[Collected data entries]
● ● ● ●

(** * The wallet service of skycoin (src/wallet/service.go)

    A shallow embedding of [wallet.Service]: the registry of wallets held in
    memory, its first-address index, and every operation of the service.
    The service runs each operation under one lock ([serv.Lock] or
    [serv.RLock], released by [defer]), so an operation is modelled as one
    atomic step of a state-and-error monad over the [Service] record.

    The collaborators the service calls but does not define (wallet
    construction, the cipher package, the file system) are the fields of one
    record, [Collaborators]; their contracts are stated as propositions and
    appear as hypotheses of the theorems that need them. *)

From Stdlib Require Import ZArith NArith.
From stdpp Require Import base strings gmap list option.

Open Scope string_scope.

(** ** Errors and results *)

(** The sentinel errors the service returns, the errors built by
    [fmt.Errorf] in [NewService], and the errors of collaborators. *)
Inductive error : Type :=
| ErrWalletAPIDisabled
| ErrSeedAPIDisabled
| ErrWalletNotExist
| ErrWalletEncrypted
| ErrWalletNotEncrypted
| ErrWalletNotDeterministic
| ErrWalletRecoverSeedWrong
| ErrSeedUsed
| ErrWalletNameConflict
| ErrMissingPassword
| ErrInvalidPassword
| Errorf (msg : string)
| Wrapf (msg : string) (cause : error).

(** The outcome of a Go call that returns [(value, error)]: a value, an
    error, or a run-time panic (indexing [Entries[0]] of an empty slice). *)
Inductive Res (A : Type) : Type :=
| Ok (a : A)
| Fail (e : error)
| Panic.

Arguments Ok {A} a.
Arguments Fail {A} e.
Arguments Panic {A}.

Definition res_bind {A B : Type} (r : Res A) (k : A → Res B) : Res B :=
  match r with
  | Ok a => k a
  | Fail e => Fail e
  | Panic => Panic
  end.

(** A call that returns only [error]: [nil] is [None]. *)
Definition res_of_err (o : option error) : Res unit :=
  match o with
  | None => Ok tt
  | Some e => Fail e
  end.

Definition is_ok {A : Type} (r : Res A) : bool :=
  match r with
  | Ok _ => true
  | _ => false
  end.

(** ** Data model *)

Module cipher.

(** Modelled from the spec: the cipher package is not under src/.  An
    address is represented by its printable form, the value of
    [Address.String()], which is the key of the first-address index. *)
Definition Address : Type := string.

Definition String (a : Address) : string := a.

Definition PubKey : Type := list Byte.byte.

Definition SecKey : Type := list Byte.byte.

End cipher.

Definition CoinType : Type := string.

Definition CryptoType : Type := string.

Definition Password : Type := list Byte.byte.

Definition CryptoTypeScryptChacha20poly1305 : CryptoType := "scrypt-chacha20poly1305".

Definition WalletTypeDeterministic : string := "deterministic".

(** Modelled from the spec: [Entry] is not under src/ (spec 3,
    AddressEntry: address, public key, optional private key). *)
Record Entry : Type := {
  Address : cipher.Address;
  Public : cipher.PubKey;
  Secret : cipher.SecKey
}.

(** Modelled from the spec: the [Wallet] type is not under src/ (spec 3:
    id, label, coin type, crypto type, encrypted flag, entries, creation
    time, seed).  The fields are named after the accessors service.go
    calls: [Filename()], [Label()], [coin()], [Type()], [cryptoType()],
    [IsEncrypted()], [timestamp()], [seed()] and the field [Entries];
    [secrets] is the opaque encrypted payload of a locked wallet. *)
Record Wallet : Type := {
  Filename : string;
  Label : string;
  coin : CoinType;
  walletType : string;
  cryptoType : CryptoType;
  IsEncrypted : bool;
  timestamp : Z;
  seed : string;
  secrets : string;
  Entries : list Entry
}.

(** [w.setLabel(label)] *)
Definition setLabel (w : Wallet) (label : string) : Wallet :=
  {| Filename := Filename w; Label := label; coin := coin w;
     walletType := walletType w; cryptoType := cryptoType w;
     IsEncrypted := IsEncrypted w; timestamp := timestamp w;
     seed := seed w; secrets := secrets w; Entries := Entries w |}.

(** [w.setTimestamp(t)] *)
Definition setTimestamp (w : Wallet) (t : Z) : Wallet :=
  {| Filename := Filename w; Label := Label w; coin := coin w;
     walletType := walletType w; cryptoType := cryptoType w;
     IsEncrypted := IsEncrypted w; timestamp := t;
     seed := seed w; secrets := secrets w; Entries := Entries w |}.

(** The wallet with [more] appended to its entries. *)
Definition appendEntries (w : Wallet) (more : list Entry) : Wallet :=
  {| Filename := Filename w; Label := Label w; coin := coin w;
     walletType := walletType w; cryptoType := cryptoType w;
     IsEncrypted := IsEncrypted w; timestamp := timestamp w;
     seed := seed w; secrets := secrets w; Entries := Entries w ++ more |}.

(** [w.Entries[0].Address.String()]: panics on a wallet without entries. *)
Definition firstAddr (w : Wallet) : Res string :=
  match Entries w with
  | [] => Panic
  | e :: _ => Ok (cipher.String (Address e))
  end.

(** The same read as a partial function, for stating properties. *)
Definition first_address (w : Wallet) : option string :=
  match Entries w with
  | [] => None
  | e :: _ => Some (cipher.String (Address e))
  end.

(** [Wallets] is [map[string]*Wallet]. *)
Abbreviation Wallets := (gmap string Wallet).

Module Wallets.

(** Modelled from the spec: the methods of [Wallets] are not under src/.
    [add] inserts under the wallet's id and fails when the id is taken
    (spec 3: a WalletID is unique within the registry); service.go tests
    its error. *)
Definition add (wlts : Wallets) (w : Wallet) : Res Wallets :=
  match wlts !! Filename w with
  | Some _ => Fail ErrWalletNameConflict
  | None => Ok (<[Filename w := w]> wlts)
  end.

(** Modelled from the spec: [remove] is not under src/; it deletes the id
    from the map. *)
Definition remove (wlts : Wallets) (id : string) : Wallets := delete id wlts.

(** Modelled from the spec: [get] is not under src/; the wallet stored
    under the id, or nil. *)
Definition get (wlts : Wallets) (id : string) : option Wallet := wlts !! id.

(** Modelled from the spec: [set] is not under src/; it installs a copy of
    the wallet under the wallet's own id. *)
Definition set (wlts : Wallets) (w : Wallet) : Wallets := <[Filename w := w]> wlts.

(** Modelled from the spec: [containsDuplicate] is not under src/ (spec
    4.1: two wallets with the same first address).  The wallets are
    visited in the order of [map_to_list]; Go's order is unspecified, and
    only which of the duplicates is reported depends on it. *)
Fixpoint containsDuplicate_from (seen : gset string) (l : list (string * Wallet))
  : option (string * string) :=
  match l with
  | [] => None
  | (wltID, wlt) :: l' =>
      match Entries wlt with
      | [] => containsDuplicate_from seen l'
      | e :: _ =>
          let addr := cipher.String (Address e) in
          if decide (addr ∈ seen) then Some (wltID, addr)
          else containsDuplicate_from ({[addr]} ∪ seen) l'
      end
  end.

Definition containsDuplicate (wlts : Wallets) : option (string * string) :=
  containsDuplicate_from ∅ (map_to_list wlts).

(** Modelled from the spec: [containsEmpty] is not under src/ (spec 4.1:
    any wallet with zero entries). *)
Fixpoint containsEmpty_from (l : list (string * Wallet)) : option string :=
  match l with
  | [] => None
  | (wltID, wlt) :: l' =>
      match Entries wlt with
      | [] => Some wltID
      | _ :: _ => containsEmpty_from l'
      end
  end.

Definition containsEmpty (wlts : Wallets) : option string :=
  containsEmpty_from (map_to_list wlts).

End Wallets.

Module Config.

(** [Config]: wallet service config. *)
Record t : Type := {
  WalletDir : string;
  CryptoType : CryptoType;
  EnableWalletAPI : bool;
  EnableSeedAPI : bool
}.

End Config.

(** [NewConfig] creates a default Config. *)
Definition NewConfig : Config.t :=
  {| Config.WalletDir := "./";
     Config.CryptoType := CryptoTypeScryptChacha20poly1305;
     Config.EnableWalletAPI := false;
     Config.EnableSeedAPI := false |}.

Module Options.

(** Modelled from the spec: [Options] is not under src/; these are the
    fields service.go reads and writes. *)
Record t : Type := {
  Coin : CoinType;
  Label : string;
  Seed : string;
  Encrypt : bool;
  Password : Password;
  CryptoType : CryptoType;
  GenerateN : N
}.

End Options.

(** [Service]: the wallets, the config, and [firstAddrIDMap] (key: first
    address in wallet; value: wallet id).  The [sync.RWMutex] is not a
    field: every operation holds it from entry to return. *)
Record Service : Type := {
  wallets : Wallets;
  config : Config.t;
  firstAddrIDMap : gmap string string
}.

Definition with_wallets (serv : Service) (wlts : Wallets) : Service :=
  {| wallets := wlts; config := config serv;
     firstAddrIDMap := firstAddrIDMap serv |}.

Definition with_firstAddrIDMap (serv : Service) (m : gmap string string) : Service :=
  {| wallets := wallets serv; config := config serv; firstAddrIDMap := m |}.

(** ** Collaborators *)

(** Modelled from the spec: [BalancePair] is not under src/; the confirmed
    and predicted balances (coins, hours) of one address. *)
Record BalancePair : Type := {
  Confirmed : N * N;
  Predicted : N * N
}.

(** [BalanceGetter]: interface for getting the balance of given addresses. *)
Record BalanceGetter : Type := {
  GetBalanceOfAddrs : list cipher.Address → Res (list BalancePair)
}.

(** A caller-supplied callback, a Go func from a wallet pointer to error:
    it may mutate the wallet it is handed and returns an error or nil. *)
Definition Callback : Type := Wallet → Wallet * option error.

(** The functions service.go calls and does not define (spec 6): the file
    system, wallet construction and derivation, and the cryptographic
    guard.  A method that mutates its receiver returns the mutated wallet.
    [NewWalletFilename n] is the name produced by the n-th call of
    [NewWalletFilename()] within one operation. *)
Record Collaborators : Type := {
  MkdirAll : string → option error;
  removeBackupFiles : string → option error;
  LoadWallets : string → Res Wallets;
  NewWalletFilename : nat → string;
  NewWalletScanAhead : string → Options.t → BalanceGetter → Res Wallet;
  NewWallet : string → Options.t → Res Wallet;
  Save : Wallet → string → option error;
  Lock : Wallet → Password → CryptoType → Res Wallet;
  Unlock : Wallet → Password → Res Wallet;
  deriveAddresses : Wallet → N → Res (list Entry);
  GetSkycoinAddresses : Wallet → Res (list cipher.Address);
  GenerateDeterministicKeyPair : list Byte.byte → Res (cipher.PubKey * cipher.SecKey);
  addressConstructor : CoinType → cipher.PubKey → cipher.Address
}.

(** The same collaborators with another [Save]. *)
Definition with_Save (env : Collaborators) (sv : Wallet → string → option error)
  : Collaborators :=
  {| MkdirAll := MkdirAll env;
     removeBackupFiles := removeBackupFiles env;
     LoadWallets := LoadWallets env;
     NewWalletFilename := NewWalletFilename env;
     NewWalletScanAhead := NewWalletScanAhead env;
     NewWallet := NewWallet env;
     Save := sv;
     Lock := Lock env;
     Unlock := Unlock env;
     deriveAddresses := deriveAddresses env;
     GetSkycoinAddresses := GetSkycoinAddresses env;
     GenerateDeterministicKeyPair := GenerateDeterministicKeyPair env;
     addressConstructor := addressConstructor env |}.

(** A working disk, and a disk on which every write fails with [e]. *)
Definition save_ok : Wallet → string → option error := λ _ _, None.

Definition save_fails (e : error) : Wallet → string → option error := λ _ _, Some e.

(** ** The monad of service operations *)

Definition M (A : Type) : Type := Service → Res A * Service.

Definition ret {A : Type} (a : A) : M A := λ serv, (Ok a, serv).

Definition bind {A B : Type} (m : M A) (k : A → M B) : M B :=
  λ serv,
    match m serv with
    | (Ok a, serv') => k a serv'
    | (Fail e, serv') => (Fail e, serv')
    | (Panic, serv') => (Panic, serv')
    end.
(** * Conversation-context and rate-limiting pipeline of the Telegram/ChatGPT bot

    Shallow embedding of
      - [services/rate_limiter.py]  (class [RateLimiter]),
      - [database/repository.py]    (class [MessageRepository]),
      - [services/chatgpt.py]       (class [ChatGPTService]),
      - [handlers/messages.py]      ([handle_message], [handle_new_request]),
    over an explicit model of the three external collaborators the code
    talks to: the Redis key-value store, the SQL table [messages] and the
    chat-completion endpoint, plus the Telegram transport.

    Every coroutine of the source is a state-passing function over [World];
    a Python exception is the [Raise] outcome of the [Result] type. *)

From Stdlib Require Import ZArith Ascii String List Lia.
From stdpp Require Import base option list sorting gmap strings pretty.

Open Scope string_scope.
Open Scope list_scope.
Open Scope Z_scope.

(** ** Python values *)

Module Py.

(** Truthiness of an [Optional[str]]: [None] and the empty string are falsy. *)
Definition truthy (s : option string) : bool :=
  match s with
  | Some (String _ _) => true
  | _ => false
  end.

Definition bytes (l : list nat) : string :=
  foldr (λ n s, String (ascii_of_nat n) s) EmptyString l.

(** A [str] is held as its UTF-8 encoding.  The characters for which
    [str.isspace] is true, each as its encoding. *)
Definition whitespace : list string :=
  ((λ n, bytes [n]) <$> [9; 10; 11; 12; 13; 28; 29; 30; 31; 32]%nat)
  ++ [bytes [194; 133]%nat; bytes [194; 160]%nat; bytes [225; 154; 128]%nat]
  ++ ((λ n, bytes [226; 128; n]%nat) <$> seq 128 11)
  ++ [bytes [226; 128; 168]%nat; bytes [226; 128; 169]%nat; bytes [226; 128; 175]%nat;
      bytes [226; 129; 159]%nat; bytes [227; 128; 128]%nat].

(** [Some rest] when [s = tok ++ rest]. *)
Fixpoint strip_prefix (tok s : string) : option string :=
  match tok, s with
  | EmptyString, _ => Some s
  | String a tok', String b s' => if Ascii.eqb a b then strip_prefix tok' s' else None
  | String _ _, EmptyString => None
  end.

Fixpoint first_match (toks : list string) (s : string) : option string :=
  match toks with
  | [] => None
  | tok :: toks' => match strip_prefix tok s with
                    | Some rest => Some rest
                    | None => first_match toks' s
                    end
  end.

● ● ● ●

| What the task requires |
Quote exactly the stretch of lines above that starts at the first one and ends at the line with "The service runs", and nothing beyond it.

| Output for this task |
(** * The wallet service of skycoin (src/wallet/service.go)

    A shallow embedding of [wallet.Service]: the registry of wallets held in
    memory, its first-address index, and every operation of the service.
    The service runs each operation under one lock ([serv.Lock] or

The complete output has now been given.